[ODE] New release?
erwin at erwincoumans.com
Thu Dec 21 11:07:50 MST 2006
Indeed. Other libraries like Bullet and SOLID have the same issue, and
require a #define to enable double precision. Usually an application needs
either one or the other, not both at the same time. And dealing with a
single system-wide physics dynamics library is not recommended for several
reasons in my opinion.
In case of (future) SIMD support you might want to enable two different
code-paths in the same library, and enable switching on-the-fly, based on
user-preference and system capabilities.
Rodrigo Hernandez writes:
> Yeah, there was a discussion a long while ago, the main reasoning was to
> create a single compilation library,
> instead of two, however I looked at the code, and making the change is
> not easy, so it will stay the way it is.

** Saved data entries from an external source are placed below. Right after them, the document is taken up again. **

(* ===== verification/NativeFacts.v ===== *)
(** * Properties of the native harness's tools *)

From S2P Require Import Prelude RustStr Json Os AbsPath ApplyFs CommandSafety NativeHarness.

Section facts.
Context `{ExecutorFileSystem} `{NativeEnv} `{BashGrammar} (home_dir : option string) (current_dir : io string).

#[local] Abbreviation Tool := (M NativeWorld).
#[local] Abbreviation callt := (call home_dir current_dir).

(** ** Frames *)

(** What a tool that is said to be read-only may change: sessions and the
    processes themselves. *)
Definition keeps_files (w w' : NativeWorld) : Prop :=
  nfiles w' = nfiles w ∧ plan (harness w') = plan (harness w) ∧
  todo_list (harness w') = todo_list (harness w) ∧ workspace (harness w') = workspace (harness w).

#[local] Instance keeps_files_preorder : PreOrder keeps_files.
Proof.
  split; [by intros w|]. intros w1 w2 w3 (? & ? & ? & ?) (? & ? & ? & ?). split_and!; congruence.
Qed.

Lemma keeps_backend {A} (f : bw → A * bw) : respects keeps_files (on_backend f).
Proof. intros w. unfold on_backend. by destruct (f (backend w)). Qed.

Lemma keeps_files_read {A} (f : fsw → fsr A) : respects keeps_files (on_files f).
Proof. by intros w. Qed.

Lemma keeps_sessions f : respects keeps_files (on_harness (set_processes f)).
Proof. by intros w. Qed.

Lemma keeps_resolve p : respects keeps_files (resolve_workspace_path home_dir current_dir p).
Proof. by intros w. Qed.

#[local] Hint Resolve keeps_backend keeps_files_read keeps_sessions keeps_resolve keeps_files_preorder : harness.

(** Split a tool into its steps. *)
Ltac frame :=
  repeat first
    [ apply respects_lift; apply _
    | apply respects_ret; apply _
    | apply respects_gets; apply _
    | apply keeps_backend | apply keeps_files_read | apply keeps_sessions | apply keeps_resolve
    | apply respects_bind; [apply _| |intros ?]
    | match goal with
      | |- respects _ (if ?b then _ else _) => destruct b
      | |- respects _ (match ?x with _ => _ end) => destruct x
      end ].

Lemma keeps_read_process p a y : respects keeps_files (read_process p a y).
Proof. unfold read_process. frame. Qed.

Lemma keeps_exec args : respects keeps_files (exec_command args).
Proof. unfold exec_command. frame; try apply keeps_read_process; frame. Qed.

Lemma keeps_stdin args : respects keeps_files (write_stdin args).
Proof. unfold write_stdin. frame; try apply keeps_read_process; frame. Qed.

Lemma keeps_read args : respects keeps_files (read_file_tool home_dir current_dir args).
Proof. unfold read_file_tool. frame. Qed.

Lemma keeps_image p : respects keeps_files (view_image home_dir current_dir p).
Proof. unfold view_image. frame. Qed.

Lemma keeps_list p : respects keeps_files (list_directory home_dir current_dir p).
Proof. unfold list_directory. frame. Qed.

Lemma keeps_search args : respects keeps_files (search_code args).
Proof. unfold search_code. frame. Qed.

Lemma keeps_git_status : respects keeps_files git_status.
Proof. unfold git_status. frame. Qed.

Lemma keeps_git_diff args : respects keeps_files (git_diff args).
Proof. unfold git_diff. frame. Qed.

(** The annotations tell the truth: a tool announced as read-only leaves the
    files, the plan and the checklist alone, whatever its arguments and
    whether or not it succeeds.  (A command runs in the sandbox, which is what
    keeps the command itself away from files.) *)
Theorem read_only_tools_keep_files name a args w :
  tool_annotations name = Some a → read_only a = true →
  keeps_files w (callt name args w).2.
Proof.
  intros Ha Hr. revert w. change (respects keeps_files (callt name args)).
  unfold call, tool_annotations, mk_annotations in *.
  repeat match goal with
  | |- context [name == ?x] =>
      destruct (String.eqb_spec name x) as [?|?];
      [first [injection Ha as <-; discriminate Hr
             |apply respects_bind; [apply _|apply respects_lift; apply _|intros arg];
              first [apply keeps_exec|apply keeps_stdin|apply keeps_image|apply keeps_read|apply keeps_search
                    |apply keeps_git_status|apply keeps_git_diff|apply keeps_list]]|]
  end.
  discriminate Ha.
Qed.

(** ** The shared state *)

(** The plan has at most one step in progress, and a session is filed under
    the process it talks to. *)
Definition harness_ok (h : NativeHarness) : Prop :=
  (∃ steps, value_get (plan h) "plan" ≫= as_array = Some steps ∧
    (length (List.filter in_progress steps) <= 1)%nat) ∧
  (∀ i s, processes h !! i = Some s → process s = i).

Definition keeps_ok (w w' : NativeWorld) : Prop := harness_ok (harness w) → harness_ok (harness w').

#[local] Instance keeps_ok_preorder : PreOrder keeps_ok.
Proof. split; [by intros w Hw|]. unfold keeps_ok. intros w1 w2 w3; auto. Qed.

Lemma same_harness_ok {A} (m : Tool A) : (∀ w, harness (m w).2 = harness w) → respects keeps_ok m.
Proof. intros Hm w. unfold keeps_ok. by rewrite Hm. Qed.

Lemma ok_backend {A} (f : bw → A * bw) : respects keeps_ok (on_backend f).
Proof. apply same_harness_ok. intros w. unfold on_backend. by destruct (f (backend w)). Qed.

Lemma ok_sessions f :
  (∀ m, (∀ i s, m !! i = Some s → process s = i) → ∀ i s, f m !! i = Some s → process s = i) →
  respects keeps_ok (on_harness (set_processes f)).
Proof. intros Hf w [Hp Hs]. split; [done|]. by apply Hf. Qed.

Ltac frame_ok :=
  repeat first
    [ apply respects_lift; apply _
    | apply respects_ret; apply _
    | apply respects_gets; apply _
    | apply ok_backend
    | apply same_harness_ok; by intros w
    | apply respects_bind; [apply _| |intros ?]
    | match goal with
      | |- respects _ (if ?b then _ else _) => destruct b
      | |- respects _ (match ?x with _ => _ end) => destruct x
      end ].

Lemma ok_read_process p a y : respects keeps_ok (read_process p a y).
Proof. unfold read_process. frame_ok. Qed.

Lemma ok_exec args : respects keeps_ok (exec_command args).
Proof.
  unfold exec_command. frame_ok; try apply ok_read_process; frame_ok.
  apply ok_sessions. intros m Hm i s. rewrite lookup_insert_Some. intros [[<- <-]|[_ Hi]]; [done|by apply Hm].
Qed.

Lemma ok_stdin args : respects keeps_ok (write_stdin args).
Proof.
  unfold write_stdin. frame_ok; try apply ok_read_process; frame_ok.
  apply ok_sessions. intros m Hm i s. destruct (exited _).
  - rewrite lookup_delete_Some. intros [_ Hi]. by apply Hm.
  - rewrite lookup_alter_Some. intros [(<- & s0 & Hi & ->)|[_ Hi]]; by apply Hm in Hi.
Qed.

Lemma ok_plan v : respects keeps_ok (update_plan v).
Proof.
  intros w [Hp Hs]. unfold update_plan. rewrite M_bind_run. unfold lift at 1, ok_or.
  destruct (value_get v "plan" ≫= as_array) as [steps|] eqn:E; [|done].
  destruct (Nat.ltb_spec 1 (length (List.filter in_progress steps))); [done|].
  split; [|done]. exists steps. split; [done|lia].
Qed.

Lemma ok_todo args : respects keeps_ok (todo args).
Proof. unfold todo. frame_ok. by intros w [Hp Hs]. Qed.

Lemma ok_apply input : respects keeps_ok (apply_patch_tool home_dir input).
Proof.
  apply same_harness_ok. intros w. unfold apply_patch_tool.
  by destruct (apply_patch home_dir (workspace (harness w)) input (nfiles w)) as [report|].
Qed.

Lemma ok_call name args : respects keeps_ok (callt name args).
Proof.
  assert (∀ p, respects keeps_ok (resolve_workspace_path home_dir current_dir p)) as Hres.
  { intros p. apply same_harness_ok. by intros w. }
  unfold call. repeat match goal with |- context [name == ?x] => destruct (name == x) end;
    try apply ok_plan; try (apply respects_bind; [apply _|apply respects_lift; apply _|intros arg]);
    try first [apply ok_exec|apply ok_stdin|apply ok_plan|apply ok_apply|apply ok_todo|apply respects_lift; apply _].
  all: unfold read_file_tool, view_image, list_directory, search_code, git_status, git_diff;
    repeat first [apply Hres|progress frame_ok].
Qed.

(** Any sequence of calls, successful or not. *)
Definition calls (l : list (string * list (string * Value))) (w : NativeWorld) : NativeWorld :=
  fold_left (λ w '(name, args), (callt name args w).2) l w.

(** However the tools are called, the plan never has two steps in progress
    and no session is filed under another process. *)
Theorem native_invariant l root fs b :
  harness_ok (harness (calls l (mkNativeWorld _ _ (native_harness_new root) fs b))).
Proof.
  assert (∀ w, harness_ok (harness w) → harness_ok (harness (calls l w))) as Hall.
  { induction l as [|[name args] l IH]; intros w Hw; [done|]. apply IH. by apply ok_call. }
  apply Hall. split; [by exists []; split; [|cbn; lia]|]. intros i s. cbn. by rewrite lookup_empty.
Qed.

(** ** Reading lines *)

(** A range of lines that ends before it starts makes [read_file] panic; no
    other request does. *)
Theorem select_lines_panics_iff data args :
  select_lines data args = Panic ↔
  let total := len (lines data) in
  let start := (default 1 (start_line args) - 1)%N in
  (start < total)%N ∧ (N.min (default total (end_line args)) total < start)%N.
Proof.
  unfold select_lines. cbn zeta. set (total := len (lines data)). set (start := (_ - 1)%N).
  set (stop := N.min _ _). destruct (N.leb_spec total start); [split; [done|lia]|].
  destruct (N.ltb_spec 0 start), (N.ltb_spec stop total); cbn [orb];
    destruct (N.leb_spec start stop); split; try done; lia.
Qed.

(** What a successful request returns. *)
Theorem select_lines_spec data args total start stop text :
  select_lines data args = Ok (total, start, stop, text) →
  total = len (lines data) ∧ (start < total)%N ∧ (start <= stop <= total)%N ∧
  start = (default 1 (start_line args) - 1)%N ∧ stop = N.min (default total (end_line args)) total ∧
  (text = data ∧ start = 0%N ∧ stop = total ∨
   text = join (String newline "") (take (N.to_nat (stop - start)) (drop (N.to_nat start) (lines data)))).
Proof.
  unfold select_lines. set (t := len (lines data)). set (a := (default 1 (start_line args) - 1)%N).
  set (b := N.min (default t (end_line args)) t). destruct (N.leb_spec t a); [done|].
  destruct (N.ltb_spec 0 a), (N.ltb_spec b t); cbn [orb]; [..|].
  4:{ intros [= <- <- <- <-]. split_and!; try lia; [done..|]. left. split_and!; [done|lia|lia]. }
  all: destruct (N.leb_spec a b); [|done]; intros [= <- <- <- <-]; split_and!; try lia; try done; by right.
Qed.

(** A path the tools read lies in the workspace, by the canonical form of
    both. *)
Theorem workspace_paths_confined requested w q w' :
  resolve_workspace_path home_dir current_dir requested w = (Ok q, w') →
  w' = w ∧ ∃ root, canonicalize (nfiles w) (workspace (harness w)) = FsOk root ∧ path_starts_with q root = true.
Proof.
  unfold resolve_workspace_path. intros [= E <-]. split; [done|]. res_inv.
  destruct (canonicalize (nfiles w) (workspace (harness w))) as [root|k e]; [|done].
  exists root. split; [done|]. cbn in *. res_inv. destruct (path_starts_with _ _) eqn:Ep; cbn in *; [|done].
  by simplify_eq.
Qed.

(** ** The checklist *)

Lemma count_status_sum l :
  (count_status Pending l + count_status Checked l + count_status Dismissed l = len l)%N.
Proof.
  unfold count_status, len. induction l as [|x l IH]; [done|]. cbn [List.filter length].
  destruct x as [i d []]; cbn [is_status status length]; lia.
Qed.

Lemma count_status_zero l : (count_status Pending l =? 0)%N = true ↔ Forall (λ x, status x ≠ Pending) l.
Proof.
  unfold count_status, len. rewrite N.eqb_eq. induction l as [|x l IH]; cbn; [by split|].
  rewrite Forall_cons, <- IH. destruct x as [i d []]; cbn; [|naive_solver..]. split; [lia|naive_solver].
Qed.

Lemma update_first_ids input l : map id (update_first input l) = map id l.
Proof. induction l as [|x l IH]; cbn; [done|]. destruct (_ == _); cbn; [done|]. by rewrite IH. Qed.

(** The reply to [todo]: the summary adds up, [all_done] says that nothing is
    pending, and an update neither adds, drops, renames nor reorders items. *)
Theorem todo_reply args w :
  ∃ l, todo args w = (Ok (text_result (todo_response l)),
                      mkNativeWorld _ _ (set_todo l (harness w)) (nfiles w) (backend w)) ∧
    (count_status Pending l + count_status Checked l + count_status Dismissed l = len l)%N ∧
    ((count_status Pending l =? 0)%N = true ↔ Forall (λ x, status x ≠ Pending) l) ∧
    (action args = Update → map id l = map id (todo_list (harness w))).
Proof.
  exists (todo_next args (todo_list (harness w))). split; [done|]. split; [apply count_status_sum|].
  split; [apply count_status_zero|]. unfold todo_next. intros ->.
  generalize (todo_list (harness w)). induction (items args) as [|input inputs IH]; intros l; [done|].
  cbn [fold_left]. by rewrite IH, update_first_ids.
Qed.
End facts.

> Fredrik Sandstrom wrote:
>> Why would you want to change the API in that way?
>> For graphics programming it makes sense to choose the format of the
>> underlying data but for physics programming you might want to switch
>> from float to double or vice versa just to try out stability issues.
>> Changing a define and recompile is much better (imho) than having to
>> change all function calls.
>> What would happen if you intermingle float and double precision
>> commands, wouldn't half of the commands just be doing type conversions?
>> How would you chose what precision the underlying engine is using (still
>> with a define?)
>> Perhaps you just mean to add separate functions with f/d suffixes that
>> do automatic data type conversion to the underlying engine type? I can
>> see some reasons to extend the API but not to remove the current way of
>> easily going between float and double precision without changing
>> application code. Perhaps there is some previous discussions of the
>> topic? I couldn't find a search interface for the mailing list, sorry.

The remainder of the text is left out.